O ministro Alexandre de Moraes, do Supremo Tribunal Federal (STF), decidiu nesta terça-feira (6) que o ex-presidente Jair Bolsonaro não será removido para atendimento hospitalar após sofrer uma queda durante a madrugada. Atualmente, Bolsonaro está detido na Superintendência da Polícia Federal, em Brasília (DF).
Moraes justificou sua decisão com base na avaliação da equipe médica da Polícia Federal.
“O médico da Polícia Federal constatou ferimentos leves e não identificou a necessidade de encaminhar o paciente ao hospital, recomendando apenas observação”, afirmou Moraes em seu despacho.
Dessa forma, o ministro afirmou em sua decisão que não há urgência para a remoção imediata de Bolsonaro para um hospital.
Moraes também destacou que a defesa de Bolsonaro foi aconselhada por seu médico particular a realizar exames, mas que estes devem ser previamente agendados e com indicação específica e comprovada necessidade.

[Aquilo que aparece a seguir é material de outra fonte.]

Lemma issue_reads r encoded canonical response :
  wire_readable r encoded canonical -> issue_ok r ->
  exists data r', wire_decode_issue_response encoded canonical response = (PBNS_OK, data, r') /\ same_response r r'.
Proof.
  intros Hr (Hop & Hc & Hn & Hk & Ho & He & Hb). destruct (wire_decode_reads r encoded canonical response Hr) as (data & r' & E & Hs).
  unfold wire_decode_issue_response. rewrite Hop in E. rewrite E. cbn [is_ok negb]. pose proof Hs as (_ & <- & <- & Q4 & Q5 & <- & <-).
  unfold v_len in *. rewrite <- Q4, <- Q5, Hc, Hn, He, Hb. cbn [negb orb].
  rewrite (proj2 (Z.eqb_neq (zlen (v_data (wr_recipient_kid r))) 0)), (proj2 (Z.ltb_ge 64 _)),
    (proj2 (Z.eqb_neq (zlen (v_data (wr_object r))) 0)) by lia. cbn [orb]. by eexists _, _.
Qed.

Lemma submit_reads r encoded challenge canonical response :
  wire_readable r encoded canonical -> submit_ok r (v_data challenge) -> v_ptr challenge <> 0 ->
  ct_nonzero (v_data challenge) = true ->
  exists data r', wire_decode_submit_response encoded challenge canonical response = (PBNS_OK, data, r') /\ same_response r r'.
Proof.
  intros Hr (Hop & Hc & Hn & Hk & Ho & He & Hb) Hp Hz.
  destruct (wire_decode_reads r encoded canonical response Hr) as (data & r' & E & Hs).
  destruct Hr as (((Hid & _) & _) & _). unfold wire_decode_submit_response. rewrite (proj2 (view_is_valid_spec _)), Hz by (by left).
  unfold v_len in *. rewrite <- Hc, Hid. change (Z.of_nat 16 =? 16) with true. cbn [negb orb]. rewrite Hop in E. rewrite E. cbn [is_ok negb].
  pose proof Hs as (_ & <- & <- & Q4 & Q5 & <- & <-). rewrite bytes_eqb_refl, <- Q4, <- Q5, Hn, He, Hb, Hk. cbn [negb orb].
  rewrite (proj2 (Z.eqb_neq (zlen (v_data (wr_object r))) 0)) by lia. by eexists _, _.
Qed.
End reads.

Lemma issue_decode_spec `{Q : QCBOR} encoded canonical response st data r :
  wire_decode_issue_response encoded canonical response = (st, data, r) ->
  (st <> PBNS_OK -> r = zero_wire_response \/ st = PBNS_ERR_ARGUMENT /\ r = response)
  /\ (st = PBNS_OK -> v_data encoded = wire_encoded r /\ wire_sized r /\ issue_ok r).
Proof.
  unfold wire_decode_issue_response. destruct (wire_decode_response _ _ _ _) as [[st0 data0] r0] eqn:E.
  apply wire_decode_spec in E as (_ & Hbad & Hok). destruct (is_ok st0) eqn:Eok; cbn [negb];
    [|apply is_ok_false in Eok; intros [= <- <- <-]; split; [by apply Hbad|done]]. apply is_ok_spec in Eok.
  destruct (Hok Eok) as (Henc & Hs & Hop). destruct (_ || ct_nonzero (wr_baseline_id _)) eqn:Hg; [intros [= <- <- <-]; split; [by left|done]|].
  intros [= <- <- <-]. split; [done|]. intros _. bools. split; [done|]. split; [done|]. unfold issue_ok. unfold v_len in *. split_and!; try done; lia.
Qed.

No despacho, o ministro ainda determinou que a defesa indique quais exames são necessários para avaliar a possibilidade de realizá-los no sistema penitenciário.
A esposa do ex-presidente, Michelle Bolsonaro, usou o Instagram para informar que Bolsonaro teve uma crise durante a madrugada.
“Meu amor não está bem. Durante a madrugada, enquanto dormia, teve uma crise, caiu e bateu a cabeça no móvel”, escreveu Michelle.
Michelle também lamentou que o atendimento só tenha ocorrido na manhã seguinte, quando Bolsonaro foi chamado para a visita às 9h, devido ao quarto permanecer fechado.
Ainda sobre o incidente, ela mencionou que Bolsonaro não se recordava do tempo em que ficou desacordado e que seriam necessários exames para avaliar possíveis traumas ou danos neurológicos.
O médico Cláudio Birolini, responsável pelo atendimento de Bolsonaro, informou à imprensa que o ex-presidente sofreu apenas um “traumatismo leve”.